Justices to Don Grammarian Caps for Upcoming Case

MANHATTAN (CN) - The Supreme Court agreed Tuesday to look at a case where a first-time child pornography offender who once sexually abused an adult received a mandatory 10-year sentence.

It was a 2000 conviction for the sexual abuse of his 53-year-old girlfriend that first classified Avondale Lockhart as a level-one sex offender.

He received five years of probation but found himself in legal crosshairs a decade later over a money transfer to a child-pornography distributor.

After an undercover sting operation nailed Lockhart for attempting to buy videos, agents obtained a warrant that uncovered more than 15,000 images and at least nine videos on his computer.

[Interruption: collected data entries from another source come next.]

(** * BULK_HUB_X_PARSER: a shallow embedding of [parser.js]

    The program is a command-line job that copies the posts of a community
    from a paginated, rate-limited HTTP API into PostgreSQL.  This file
    embeds the paced API client ([TwitterApiIO]), the normalisers, the SQL
    statements and the drivers ([backfill], [ingestNew], [refreshMetrics],
    [refreshUsers], [syncMembers]) as functions of an exception-and-state
    monad over an explicit world, and proves the properties of the
    synchronisation engine about them.

    Modelling conventions.
    - JavaScript numbers are integers ([Z]); the clock counts milliseconds.
      The number of hours given on the command line is kept as the text
      [String] gives of it, so that it may be any number.
    - Values read from JSON payloads are JavaScript scalars ([jsval]); an
      absent property is [JUndefined].
    - Asynchronous calls run one after the other (the program never starts
      two at once), so an [await] is a plain monadic bind.  Time passes
      only at suspension points: a timer, an HTTP exchange, a database
      round trip.  A timer of [ms] milliseconds can resume one
      millisecond before [ms] have passed on [Date.now()], as the timers
      of Node do, and as late as the world scripts.  No suspension point
      lies between the stamp [_pace] takes and the call of [fetch] that
      follows it: the time a request carries in the trace is the reading
      of the clock that [_pace] stored in [_lastTs].
    - The outside world (HTTP responses, database failures, result rows of
      the selection queries, scheduling delays) is scripted in the world
      and consumed in order.
    - The ISO-8601 string produced by [Date.prototype.toISOString] is
      represented by the time value it denotes.
    - The statements that write rows act on a database of finite maps;
      the selection queries of [refreshMetrics] and [refreshUsers] return
      the rows the world scripts for them.
    - Every raised exception leaves a record [EvThrow] in the trace, so
      that a caught exception stays visible.

    The [doctor] command and the dispatch of [main] are embedded with
    the drivers.  Left out: the [user-stats] command, which prints a row
    the way Node renders an object and stays abstract in [main]; the
    closing of the pool and the handler of unhandled rejections; and
    [migrate.js]. *)

From Stdlib Require Import ZArith Lia.
From stdpp Require Import base option list gmap strings pretty.

Local Open Scope string_scope.
Local Open Scope list_scope.
Local Open Scope Z_scope.

(** ** JavaScript scalars *)

Inductive jsval : Type :=
| JUndefined
| JNull
| JBool (b : bool)
| JNum (n : Z)
| JStr (s : string).

(** [!!v] *)
Definition truthy (v : jsval) : bool :=
  match v with
  | JUndefined | JNull => false
  | JBool b => b
  | JNum n => negb (n =? 0)
  | JStr s => negb (String.eqb s EmptyString)
  end.

(** [String(v)], also the conversion done by a template literal. *)
Definition ToString (v : jsval) : string :=
  match v with
  | JUndefined => "undefined"
  | JNull => "null"
  | JBool true => "true"
  | JBool false => "false"
  | JNum n => pretty n
  | JStr s => s
  end.

(** [a || b] *)
Definition js_or (a b : jsval) : jsval := if truthy a then a else b.

(** [v == null]: the test node-postgres applies to a parameter before it
    sends SQL NULL; every other scalar is sent as its text. *)
Definition pg_param (v : jsval) : option string :=
  match v with
  | JUndefined | JNull => None
  | _ => Some (ToString v)
  end.

(** A nullable text column read back into JavaScript. *)
Definition of_column (c : option string) : jsval :=
  match c with
  | Some s => JStr s
  | None => JNull
  end.

(** ** Configuration (the environment variables read at start-up)

    A variable that is not set is the empty string: both are falsy. *)

Record Config : Type := mkConfig {
  API_KEY : string;
  COMMUNITY_ID : string;
  MIN_REQUEST_INTERVAL_MS : Z;
  TOP_PAGES : Z;
  RECENT_HOURS : Z;
  ACTIVE_HOURS : Z;
  BATCH_TWEET_IDS : Z;
  BACKFILL_CUTOFF_DAYS : Z;
  BACKFILL_PAGES_PER_RUN : Z;
}.

(** ** API payloads *)

Record raw_author : Type := mkAuthor {
  a_id : jsval;
  a_userName : jsval;
  a_username : jsval;
}.

(** One element of [data.tweets]; the six counters are read by
    [upsertMetrics] only. *)
Record raw_tweet : Type := mkRawTweet {
  t_id : jsval;
  t_url : jsval;
  t_text : jsval;
  t_createdAt : jsval;
  t_author : option raw_author;
  t_viewCount : jsval;
  t_likeCount : jsval;
  t_retweetCount : jsval;
  t_replyCount : jsval;
  t_quoteCount : jsval;
  t_bookmarkCount : jsval;
}.

(** A user object ([data.user], an element of [data.members]). *)
Record raw_user : Type := mkRawUser {
  u_id : jsval;
  u_userName : jsval;
  u_name : jsval;
  u_followers : jsval;
  u_following : jsval;
  u_profilePicture : jsval;
}.

(** The parsed response body.  [p_tweets] and [p_members] are [None] when
    the property is not an array; [p_user], [p_data] and [p_result] are
    [None] when the property is falsy. *)
Record payload : Type := mkPayload {
  p_status : jsval;
  p_msg : jsval;
  p_message : jsval;
  p_tweets : option (list raw_tweet);
  p_members : option (list raw_user);
  p_has_next_page : jsval;
  p_next_cursor : jsval;
  p_user : option raw_user;
  p_data : option raw_user;
  p_result : option raw_user;
}.

(** [{}], and every body that is not an object. *)
Definition empty_payload : payload :=
  mkPayload JUndefined JUndefined JUndefined None None JUndefined JUndefined
            None None None.

(** The text of a response body: empty, not JSON, or JSON. *)
Inductive body : Type :=
| BodyEmpty
| BodyText (text : string)
| BodyJson (data : payload).

Record response : Type := mkResponse {
  status : Z;
  res_body : body;
}.

(** [res.ok] *)
Definition ok (res : response) : bool :=
  (200 <=? status res) && (status res <=? 299).

(** What one call of [fetch] meets: a response, or a network failure
    ([None], the promise rejects). *)
Abbreviation exchange := (option response) (only parsing).

(** ** The database *)

Record state_row : Type := mkStateRow {
  backfill_cursor : option string;
  last_seen_tweet_id : option string;
}.

Record tweet_row : Type := mkTweetRow {
  created_at_col : option Z;
  author_user_id_col : option string;
  author_username_col : option string;
  url_col : option string;
  text_col : option string;
}.

Record metrics_row : Type := mkMetricsRow {
  view_count : option Z;
  like_count : option Z;
  retweet_count : option Z;
  reply_count : option Z;
  quote_count : option Z;
  bookmark_count : option Z;
}.

Record user_row : Type := mkUserRow {
  username_col : option string;
  name_col : option string;
  followers_col : option Z;
  following_col : option Z;
  profile_picture_col : option string;
}.

Record Database : Type := mkDatabase {
  ingest_state : gmap string state_row;
  community_tweets : gmap (string * string) tweet_row;
  tweet_metrics_latest : gmap string metrics_row;
  users : gmap string user_row;
  community_members : gmap (string * string) (option string);
}.

(** The statements the program sends, with their parameters. *)
Inductive query : Type :=
| QSelect1
| QEnsureStateRow (communityId : string)
| QSelectState (communityId : string)
| QSetBackfillCursor (communityId : string) (cursor : option string)
| QSetLastSeenTweetId (communityId : string) (tweetId : option string)
| QUpsertCommunityTweet (communityId tweet_id : string) (row : tweet_row)
| QUpsertMetrics (tweet_id : string) (row : metrics_row)
| QUpsertUser (user_id : string) (row : user_row)
| QUpsertMember (communityId user_id : string) (username : option string)
| QSelectStaleTweets (communityId : string) (all : bool) (hours : string)
| QSelectActiveUsers (communityId : string) (hours : string).

(** [COALESCE(EXCLUDED.c, t.c)] *)
Definition COALESCE {A : Type} (excluded current : option A) : option A :=
  match excluded with
  | Some v => Some v
  | None => current
  end.

(** The effect of a statement that succeeds. *)
Definition apply_query (qr : query) (d : Database) : Database :=
  match qr with
  | QEnsureStateRow cid =>
      match ingest_state d !! cid with
      | Some _ => d
      | None =>
          mkDatabase (<[cid := mkStateRow None None]> (ingest_state d))
                     (community_tweets d) (tweet_metrics_latest d) (users d)
                     (community_members d)
      end
  | QSetBackfillCursor cid c =>
      mkDatabase
        (alter (fun r => mkStateRow c (last_seen_tweet_id r)) cid (ingest_state d))
        (community_tweets d) (tweet_metrics_latest d) (users d)
        (community_members d)
  | QSetLastSeenTweetId cid t =>
      mkDatabase
        (alter (fun r => mkStateRow (backfill_cursor r) t) cid (ingest_state d))
        (community_tweets d) (tweet_metrics_latest d) (users d)
        (community_members d)
  | QUpsertCommunityTweet cid tid new =>
      let stored :=
        match community_tweets d !! (cid, tid) with
        | None => new
        | Some old =>
            mkTweetRow
              (COALESCE (created_at_col new) (created_at_col old))
              (COALESCE (author_user_id_col new) (author_user_id_col old))
              (COALESCE (author_username_col new) (author_username_col old))
              (COALESCE (url_col new) (url_col old))
              (COALESCE (text_col new) (text_col old))
        end in
      mkDatabase (ingest_state d) (<[(cid, tid) := stored]> (community_tweets d))
                 (tweet_metrics_latest d) (users d) (community_members d)
  | QUpsertMetrics tid row =>
      mkDatabase (ingest_state d) (community_tweets d)
                 (<[tid := row]> (tweet_metrics_latest d)) (users d)
                 (community_members d)
  | QUpsertUser uid row =>
      mkDatabase (ingest_state d) (community_tweets d) (tweet_metrics_latest d)
                 (<[uid := row]> (users d)) (community_members d)
  | QUpsertMember cid uid name =>
      mkDatabase (ingest_state d) (community_tweets d) (tweet_metrics_latest d)
                 (users d) (<[(cid, uid) := name]> (community_members d))
  | QSelect1 | QSelectState _ | QSelectStaleTweets _ _ _
  | QSelectActiveUsers _ _ => d
  end.

(** What the server answers to one statement: success, with the first
    column of the rows of a selection query (ignored by the others), or
    an error. *)
Inductive dbreply : Type :=
| DbOk (rows : list jsval)
| DbFail (message : string).

(** ** The world *)

Inductive event : Type :=
| EvSleep (ms : Z)
| EvFetch (at_ms : Z) (path : string) (params : list (string * string))
          (ex : exchange)
| EvQuery (qr : query) (reply : dbreply)
| EvThrow (message : string).

Record World : Type := mkWorld {
  now : Z;                    (* Date.now() *)
  lastTs : Z;                 (* api._lastTs *)
  jitter : list N;            (* extra delay of the next suspensions *)
  net : list exchange;        (* what the next fetches meet *)
  dbs : list dbreply;         (* what the next statements meet *)
  db : Database;
  trace : list event;         (* what happened, oldest first *)
  console : list string;      (* console output, oldest first *)
}.

(** ** The monad: state, exceptions, exit *)

Inductive abort : Type :=
| Thrown (message : string)   (* a JavaScript exception *)
| Exited (code : Z)           (* process.exit *)
| Diverged.                   (* the loop never ends *)

Inductive outcome (A : Type) : Type :=
| Ok (a : A)
| Abort (e : abort).
Arguments Ok {A} a.
Arguments Abort {A} e.

Definition M (A : Type) : Type := World -> outcome A * World.

Definition ret {A : Type} (a : A) : M A := fun w => (Ok a, w).

Definition bind {A B : Type} (m : M A) (k : A -> M B) : M B :=
  fun w =>
    match m w with
    | (Ok a, w') => k a w'
    | (Abort e, w') => (Abort e, w')
    end.

Declare Scope js_scope.
Delimit Scope js_scope with js.
Notation "'let*' x ':=' m 'in' k" := (bind m (fun x => k))
  (at level 10, x pattern, m at level 100, k at level 200) : js_scope.
Notation "m ';;' k" := (bind m (fun _ => k))
  (at level 100, k at level 200, right associativity) : js_scope.
Local Open Scope js_scope.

Lockhart pleaded guilty to the attempted purchase of child pornography, but received a 10-year mandatory minimum sentence under Section 2252(b)(2) of Title 18, which covers prior convictions under state laws "relating to aggravated sexual abuse, sexual abuse, or abusive sexual conduct involving a minor or ward."

Congress constructed this statute using a form of punctuation colloquially known as the Oxford comma, recognized as the preferred form of sentence construction in Strunk and White's "Elements of Style," and the U.S. Government Printing Office Style Manual.

Lockhart's case hinges on whether the phrase "involving a minor or ward" modifies all, or merely the last, of the three elements in the series.

His prior conviction was for the second item in the series, sexual abuse, but prosecutors argued that the modifier applied only the third element, abusive sexual conduct, since those words follow together after the final comma.

The grammatical nuance has been a thorn in the foot of many a first-time child pornography offender sentenced to a decade in prison for prior sexual offenses involving adults.

In other cases, the 6th, 8th and 10th Circuits all found that the phrase "involving a minor" modifies all three categories of sexual offenders that the statute lists.

Proving that New Yorkers do things differently, Lockhart's sentencing judge in Brooklyn, U.S. District Judge Sterling Johnson Jr., found that the modifier applied only to the third item in the list, abusive sexual conduct.

Creating a circuit split, the federal appeals court in Manhattan agreed last year that the mandatory-minimum law "does not require that a prior state-law aggravated sexual abuse or sexual abuse conviction involve a minor."

Zeroing in on the grammatical issue, the 2nd Circuit quoted a 1971 decision by the U.S. Supreme Court about why "leading grammarians" concede that the Oxford comma is discretionary even though they "can avoid ambiguity" at the end of a series.

"Here, inserting a comma before 'involving a minor or ward' might confuse rather than clarify the meaning of this provision because, as discussed above, the relevant series of state sexual abuse offenses is separated only by a comma from a continuing list of state child pornography offenses," Judge Robert Katzmann wrote for the panel.

The Supreme Court did not issue any comment, as is its custom, in granting Lockhart a writ of certiorari Tuesday. It noted only that Lockhart can proceed in forma pauperis.

Under the lens of the Associate Press Stylebook, the concluding conjunction in a series requires a comma "if an integral element of the series requires a conjunction."

As to whether each element of the series should have been modified is a matter the justices will confront next term.